Sponsors have also begun to speak out. In a rare statement issued at Toyota’s earnings on Wednesday, Akio Toyoda, chief executive, said: “We are disappointed by the recent comments from the President of TOCOG, which are contrary to the values that Toyota respects and supports.”

One sponsor held board-level discussions about whether to pull out of the Olympics following Mori’s remarks, but opted to continue because of the work already put in, according to a person familiar with the conversations.

Nomura, the investment bank, said: “Although he apologised, Mr Mori’s comments were regrettable.”

Panasonic, Fujitsu, Japan Airlines, Mizuho Bank, Meiji Holdings, Sumitomo Mitsui Banking Corporation and Asics all gave statements to the Financial Times highlighting their commitment to diversity or criticising Mori’s remarks.

Even as the pressure from sponsors grows, the incident has highlighted the extent of Mori’s enduring political clout and the expectation among his contemporaries that they can brush off such rows.

Responding to reports that Olympic volunteers were quitting over Mori’s remarks, Toshihiro Nikai, the ruling Liberal Democratic party’s 81-year-old secretary-general, said they would “change their minds once things calm down”. If they insisted on quitting, he added, “then we’ll just have to recruit more volunteers”.

Yoshihide Suga, Japan’s prime minister, said Mori’s remarks were “unacceptable” but his future was up to the Tokyo organising committee.

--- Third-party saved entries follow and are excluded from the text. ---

(** What [json.load] returns.  A float carries the text
    [float.__repr__] gives for it. *)
Inductive json : Type :=
| JNull
| JBool (b : bool)
| JInt (z : Z)
| JFloat (repr : string)
| JStr (s : string)
| JList (elems : list json)
| JDict (items : list (string * json)).

(** A record of the pipeline: a [dict], in insertion order. *)
Definition record : Type := list (string * json).

(** [d.get(key)]: the value stored under [key], [None] otherwise. *)
Fixpoint get (key : string) (d : record) : option json :=
  match d with
  | [] => None
  | (k, v) :: rest => if String.eqb k key then Some v else get key rest
  end.


(** The replacement table of [json.encoder.py_encode_basestring_ascii]:
    backslash, quote and everything outside [' '..'~'] is escaped. *)
Definition escape_char (c : ascii) : string :=
  let n := nat_of_ascii c in
  if Nat.eqb n 92 then Py.BACKSLASH +:+ Py.BACKSLASH
  else if Nat.eqb n 34 then Py.BACKSLASH +:+ Py.DQUOTE
  else if Nat.eqb n 8 then Py.BACKSLASH +:+ "b"
  else if Nat.eqb n 12 then Py.BACKSLASH +:+ "f"
  else if Nat.eqb n 10 then Py.BACKSLASH +:+ "n"
  else if Nat.eqb n 13 then Py.BACKSLASH +:+ "r"
  else if Nat.eqb n 9 then Py.BACKSLASH +:+ "t"
  else if (Nat.ltb n 32 || Nat.ltb 126 n)%bool then Py.u_escape n
  else String c "".

Fixpoint escape (s : string) : string :=
  match s with
  | EmptyString => ""
  | String c rest => escape_char c +:+ escape rest
  end.

Definition encode_basestring_ascii (s : string) : string :=
  Py.DQUOTE +:+ escape s +:+ Py.DQUOTE.

(** [floatstr] of [json.encoder] *)
Definition floatstr (repr : string) : string :=
  if String.eqb repr "nan" then "NaN"
  else if String.eqb repr "inf" then "Infinity"
  else if String.eqb repr "-inf" then "-Infinity"
  else repr.

Definition newline_indent (indent level : nat) : string :=
  Py.LF +:+ Py.spaces (indent * level).

(** [_iterencode] with an indent: an empty container is written
    closed; otherwise every item goes on a line of its own, one level
    deeper, items separated by [","] and keys from values by [": "]. *)
Fixpoint iterencode (indent level : nat) (v : json) : string :=
  match v with
  | JNull => "null"
  | JBool true => "true"
  | JBool false => "false"
  | JInt z => pretty z
  | JFloat r => floatstr r
  | JStr s => encode_basestring_ascii s
  | JList [] => "[]"
  | JList elems =>
      "[" +:+ newline_indent indent (S level)
      +:+ Py.join ("," +:+ newline_indent indent (S level))
           (map (iterencode indent (S level)) elems)
      +:+ newline_indent indent level +:+ "]"
  | JDict [] => "{}"
  | JDict items =>
      "{" +:+ newline_indent indent (S level)
      +:+ Py.join ("," +:+ newline_indent indent (S level))
           (map (fun kv => encode_basestring_ascii (fst kv) +:+ ": "
                           +:+ iterencode indent (S level) (snd kv)) items)
      +:+ newline_indent indent level +:+ "}"
  end.

(** [json.dumps(data, indent=2)] *)
Definition dumps_indent2 (data : json) : string := iterencode 2 0 data.

(** [str(v)], as an f-string formats a value; [None] is the absent
    value of [dict.get].  The text Python gives a list or a dict
    quotes nested strings by [repr], which is outside this model:
    [container_repr] stands for it. *)
Definition format_value (container_repr : json -> string) (v : option json) : string :=
  match v with
  | None => "None"
  | Some JNull => "None"
  | Some (JBool true) => "True"
  | Some (JBool false) => "False"
  | Some (JInt z) => pretty z
  | Some (JFloat r) => r
  | Some (JStr s) => s
  | Some (JList elems) => container_repr (JList elems)
  | Some (JDict items) => container_repr (JDict items)
  end.

End Json.

(** ** Exceptions, documents, index entries *)

Inductive index_fault : Type :=
| CollectionNotFound (name : string)
| DuplicateID
| InconsistentLengths
| EmptyBatch
| SearchFailed (msg : string).

(** The exceptions that can leave the module.  [ValueError] is what the
    module raises itself; the others stand for whatever the library
    underneath raises: [ProviderError] for a failed embedding request,
    [IndexError] for a Chroma error, [GenerationError] for a failed chat
    completion, [OpenAIError] for a client built without a key and
    [FileError] for what [open] or [json.load] raises on a file other
    than [json.JSONDecodeError] (an [OSError], a [UnicodeDecodeError]). *)
Inductive exn : Type :=
| ValueError (msg : string)
| ProviderError (msg : string)
| IndexError (fault : index_fault)
| GenerationError (msg : string)
| OpenAIError (msg : string)
| FileError (msg : string).

(** The error the module raises when the credential is missing (the
    configuration error of the specification). *)
Definition ConfigError : exn :=
  ValueError "OPENAI_API_KEY environment variable not set.".

Inductive Result (A : Type) : Type :=
| Return (a : A)
| Raise (e : exn).
Arguments Return {A} a.
Arguments Raise {A} e.

(** The answer of a remote service. *)
Inductive reply (A : Type) : Type :=
| Replied (a : A)
| Failed (msg : string).
Arguments Replied {A} a.
Arguments Failed {A} msg.

(** An embedding: its components, each as the bit pattern of a double. *)
Definition vector : Type := list Z.

(** [langchain_core.documents.Document] *)
Record Document : Type := mkDocument {
  page_content : string;
  metadata : list (string * string)
}.

(** One row of a Chroma collection. *)
Record Entry : Type := mkEntry {
  entry_id : string;
  entry_embedding : vector;
  entry_document : string;
  entry_metadata : list (string * string)
}.

(** The body of [client.chat.completions.create]. *)
Record ChatRequest : Type := mkChatRequest {
  model : string;
  messages : list (string * string);
  temperature : Q
}.

(** What [open] followed by [json.load] does on one file of the record
    directory: it gives the decoded data, raises [json.JSONDecodeError]
    ([Malformed]), or raises something else ([Unreadable]). *)
Inductive FileRead : Type :=
| Parsed (data : Json.json)
| Malformed
| Unreadable (msg : string).

(** What lies outside the repository: Python's [repr] of a list or a
    dict, the embedding provider, the chat endpoint and Chroma's
    nearest-neighbour search.  The two remote services see the requests
    they answered before. *)
Record Externals : Type := mkExternals {
  container_repr : Json.json -> string;
  embed_remote : list (list string) -> list string -> reply (list vector);
  chat_remote : list ChatRequest -> ChatRequest -> reply string;
  search : list Entry -> list vector -> Z -> reply (option (list (list string)))
}.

Mori, Japan’s prime minister from 2000 to 2001, was once described as having “the heart of a flea and the brain of a shark”. Although little-loved by his colleagues, he won election 14 times and held all of the top jobs in the LDP.

Mori, a rugby player in his youth, became chair of the Japan Rugby Football Union, and is still a feared and influential figure in sports administration and among Japanese politicians with an interest in sport.

That background made him the obvious choice for political leadership of Tokyo 2020. Takao Toshikawa, a veteran political commentator, said he was “a don in the sporting world” but was always flawed as a politician.

“He’s always been quick to say whatever he’s feeling. He just can’t control himself,” Toshikawa said.